The study by Moneysupermarket found a 136 per cent rise in the number of students taking out the costly, short-term loans.
According to the survey, one-in-four current students borrowed from a payday lender compared to 11 per cent 10 years ago.
The loans are being used for social activities like clubbing and holidays as well as gym memberships and healthy food.
Christian financial planner Ron Mbakwe told Premier the loans' high interest rates can have long term implications for students.
"They could end up paying back significantly more than they borrowed. And in a worst case scenario, if they default on payments, this could leave a black mark on their credit file making it much more difficult to obtain credit in the future.
"They need to consider what they really need to spend this money and to think carefully about the consequences of getting into debt at such an early stage of their life."

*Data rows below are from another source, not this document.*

(** One call of [get_done] leaves the tag alone, or writes ["out_of_env"]
    over [None], or writes ["success"] in a call whose success flag is set. *)
Lemma get_done_tag (state : State) (success fail : bool) (s s' : t F Sim)
    (r : result bool) :
  get_done state success fail s = (r, s') ->
  s' = s \/
  (failure_mode s = None /\ s' = set_failure_mode (Some "out_of_env") s) \/
  (success = true /\ s' = set_failure_mode (Some "success") s).
Proof.
  unfold get_done, Py.bind, Py.get, Py.ret, Py.raise, Py.modify.
  destruct (String.eqb (doneType s) "toEnd"); [intros [= <- <-]; by left|].
  destruct (String.eqb (doneType s) "fail"); [intros [= <- <-]; by left|].
  destruct (String.eqb (doneType s) "TF"); [intros [= <- <-]; by left|].
  assert (Htag : forall d,
    (let (r0, s0) :=
       (if bool_decide (failure_mode s = None) && check_within_env (sim s) state
        then fun s1 => (Ok tt, set_failure_mode (Some "out_of_env") s1)
        else if success
             then fun s1 => (Ok tt, set_failure_mode (Some "success") s1)
             else fun s1 => (Ok tt, s1)) s in
     match r0 with
     | Ok _ => (Ok d, s0)
     | Raise e => (Raise e, s0)
     end) = (r, s') ->
    s' = s \/
    (failure_mode s = None /\ s' = set_failure_mode (Some "out_of_env") s) \/
    (success = true /\ s' = set_failure_mode (Some "success") s)).
  { intros d.
    destruct (bool_decide (failure_mode s = None)) eqn:Hn; cbn [andb].
    - apply bool_decide_eq_true in Hn.
      destruct (check_within_env (sim s) state); [intros [= <- <-]; auto|].
      destruct success; intros [= <- <-]; auto.
    - destruct success; intros [= <- <-]; auto. }
  destruct (String.eqb (doneType s) "all"); [apply Htag|].
  destruct (String.eqb (doneType s) "real"); [apply Htag|].
  intros [= <- <-]; by left.
Qed.


(** C4, as the code has it: along the [get_done] calls of an episode the tag
    stays among [None], ["out_of_env"] and ["success"]; it is never reset to
    [None]; ["out_of_env"] is only ever written over [None]; and once the tag
    is ["success"] it stays ["success"].  (A call whose success flag is set
    does write ["success"] over an earlier ["out_of_env"].) *)
Theorem failure_mode_episode (s s' : t F Sim) :
  episode (State := State) s s' ->
  (tag_allowed (failure_mode s) -> tag_allowed (failure_mode s')) /\
  (failure_mode s' = None -> failure_mode s = None) /\
  (failure_mode s' = Some "out_of_env" ->
   failure_mode s = None \/ failure_mode s = Some "out_of_env") /\
  (failure_mode s = Some "success" -> failure_mode s' = Some "success").
Proof.
  unfold tag_allowed.
  induction 1 as [s|s state success fail r s' s'' Hcall _ IH|s x s'' _ IH].
  - tauto.
  - apply get_done_tag in Hcall as [->|[[Hn ->]| [_ ->]]]; [done|..];
      cbn in IH; destruct IH as (IH1 & IH2 & IH3 & IH4).
    + rewrite Hn. split; [auto|]. split; [done|]. split; [auto|done].
    + split; [auto|]. split; [intros E; by specialize (IH2 E)|].
      split; [|auto].
      intros E. destruct (IH3 E) as [?|?]; done.
  - exact IH.
Qed.

End EnvFacts.

(** ** Asking an empty structure *)

Section Empty.
Import Np.
Context {Row : Type} `{RowType Row}.

(** C5, as the code has it: asking a buffer of size 0 for a batch of [n]
    entries, [n] other than zero, raises [ValueError], and asking an empty
    [TopKLogger] for its best checkpoint raises [IndexError]; the buffer, the
    random state and the logger are as they were before the call. *)
Theorem empty_structures_raise :
  (forall (b : ReplayBuffer.t Row) (n : Z) (g : Rng),
     ReplayBuffer.size b = 0 -> n ≠ 0 ->
     ReplayBuffer.sample_batch n (b, g)
     = (Raise (ValueError "high <= 0"), (b, g))) /\
  (forall self : TopKLogger.t,
     TopKLogger.checkpoint_queue self = [] ->
     TopKLogger.best_ckpt self = (Raise IndexError, self)).
Proof.
  split.
  - intros b n g Hs Hn. unfold ReplayBuffer.sample_batch, randint. cbn [fst snd].
    rewrite Hs.
    by destruct (Z.eqb_spec n 0).
  - intros self Hq. unfold TopKLogger.best_ckpt, Py.bind, Py.get.
    by rewrite Hq.
Qed.

End Empty.

(** ** Invariants of computations *)

Section Preserves.
Context {S : Type}.


Lemma preserves_ret {A} (P : S -> Prop) (a : A) : preserves P (Py.ret a).
Proof. by intros s. Qed.

Lemma preserves_raise {A} (P : S -> Prop) e : preserves P (Py.raise (A := A) e).
Proof. by intros s. Qed.

Lemma preserves_lift {A} (P : S -> Prop) (r : result A) : preserves P (Py.lift r).
Proof. by intros s. Qed.

Lemma preserves_modify (P : S -> Prop) (f : S -> S) :
  (forall s, P s -> P (f s)) -> preserves P (Py.modify f).
Proof. intros Hf s. apply Hf. Qed.

Lemma preserves_bind {A B} (P : S -> Prop) (c : M S A) (k : A -> M S B) :
  preserves P c -> (forall a, preserves P (k a)) -> preserves P (Py.bind c k).
Proof.
  intros Hc Hk s Hs. unfold Py.bind. specialize (Hc s Hs).
  destruct (c s) as [[a|e] s1]; [by apply Hk|done].
Qed.

(** After [self := get], the continuation runs on the state it was given. *)
Lemma preserves_get {B} (P : S -> Prop) (k : S -> M S B) :
  (forall s, P s -> P (k s s).2) -> preserves P (Py.bind Py.get k).
Proof. intros Hk s Hs. by apply Hk. Qed.

Lemma preserves_for_each {A} (P : S -> Prop) (xs : list A) (body : A -> M S unit) :
  (forall x, x ∈ xs -> preserves P (body x)) -> preserves P (for_each xs body).
Proof.
  induction xs as [|x xs IH]; intros Hb; [by intros s|].
  cbn [for_each]. apply preserves_bind; [apply Hb; set_solver|].
  intros _. apply IH. intros y Hy. apply Hb. set_solver.
Qed.


End Preserves.

(** ** The multimodal buffer *)

Section MultimodalFacts.
Import Np ReplayBufferMultimodal.
Context {Row : Type} `{RowType Row}.


Lemma zeros_spec (shp : list Z) (d : dtype) (a : ndarray Row) :
  zeros shp d = Ok a ->
  Forall (fun n => 0 <= n) shp /\ length (rows a) = Z.to_nat (hd 0 shp).
Proof.
  unfold zeros. destruct (forallb _ shp) eqn:E; [|done].
  intros [= <-]. split; [|apply length_replicate].
  apply Forall_forall. intros n Hn.
  apply list_elem_of_In in Hn.
  pose proof (proj1 (forallb_forall _ _) E n Hn) as Hle. cbn in Hle. lia.
Qed.

Lemma combined_shape_hd (n : Z) (sh : shape_arg) : hd 0 (combined_shape n sh) = n.
Proof. by destruct sh. Qed.

Lemma alloc_streams_spec (shapes : dict shape_arg) (C : Z)
    (m1 m2 m1' m2' : gmap string (ndarray Row)) :
  alloc_streams shapes C (m1, m2) = Ok (m1', m2') ->
  (forall k, is_Some (m1' !! k) <-> is_Some (m1 !! k) \/ k ∈ keys shapes) /\
  (forall k, is_Some (m2' !! k) <-> is_Some (m2 !! k) \/ k ∈ keys shapes) /\
  (forall k a, m1' !! k = Some a ->
     m1 !! k = Some a \/ length (rows a) = Z.to_nat C) /\
  (forall k a, m2' !! k = Some a ->
     m2 !! k = Some a \/ length (rows a) = Z.to_nat C).
Proof.
  revert m1 m2. induction shapes as [|[k0 sh] shapes IH]; intros m1 m2.
  - intros [= <- <-]. unfold keys. cbn.
    repeat split; auto; intros [?|Hk]; done || by apply elem_of_nil in Hk.
  - cbn [alloc_streams]. unfold Py.rbind.
    destruct (zeros (combined_shape C sh) (stream_dtype k0)) as [a0|] eqn:Ea; [|done].
    cbn [fst snd]. intros Hrest.
    apply zeros_spec in Ea as [_ Ea]. rewrite combined_shape_hd in Ea.
    apply IH in Hrest as (K1 & K2 & L1 & L2).
    unfold keys in *. cbn [fmap list_fmap fst].
    repeat split.
    + intros Hk.
      apply K1 in Hk as [Hk|Hk]; [|right; apply elem_of_cons; by right].
      destruct (decide (k0 = k)) as [->|Hne]; [right; apply elem_of_cons; by left|].
      rewrite lookup_insert_ne in Hk by done. by left.
    + intros [Hk|Hk]; apply K1.
      * left. destruct (decide (k0 = k)) as [->|Hne].
        -- by rewrite lookup_insert_eq.
        -- by rewrite lookup_insert_ne.
      * apply elem_of_cons in Hk as [->|Hk]; [|by right].
        left. by rewrite lookup_insert_eq.
    + intros Hk.
      apply K2 in Hk as [Hk|Hk]; [|right; apply elem_of_cons; by right].
      destruct (decide (k0 = k)) as [->|Hne]; [right; apply elem_of_cons; by left|].
      rewrite lookup_insert_ne in Hk by done. by left.
    + intros [Hk|Hk]; apply K2.
      * left. destruct (decide (k0 = k)) as [->|Hne].
        -- by rewrite lookup_insert_eq.
        -- by rewrite lookup_insert_ne.
      * apply elem_of_cons in Hk as [->|Hk]; [|by right].
        left. by rewrite lookup_insert_eq.
    + intros k a Hk. apply L1 in Hk as [Hk|Hk]; [|by right].
      destruct (decide (k0 = k)) as [->|Hne].
      * rewrite lookup_insert_eq in Hk. injection Hk as <-. by right.
      * rewrite lookup_insert_ne in Hk by done. by left.
    + intros k a Hk. apply L2 in Hk as [Hk|Hk]; [|by right].
      destruct (decide (k0 = k)) as [->|Hne].
      * rewrite lookup_insert_eq in Hk. injection Hk as <-. by right.
      * rewrite lookup_insert_ne in Hk by done. by left.
Qed.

Ron said that peer pressure can lead many students "living outside of their means" and suggested budgeting, avoiding impulse purchases and opting for low cost activities such as university provided interest groups to stay out of debt.
He went on to say that the Christian community has a role to play in preparing soon-to-be students to be 'good stewards' of their money.
"The Church could take a more proactive approach especially for the young people before they get to uni, to help them prepare for life once they move away."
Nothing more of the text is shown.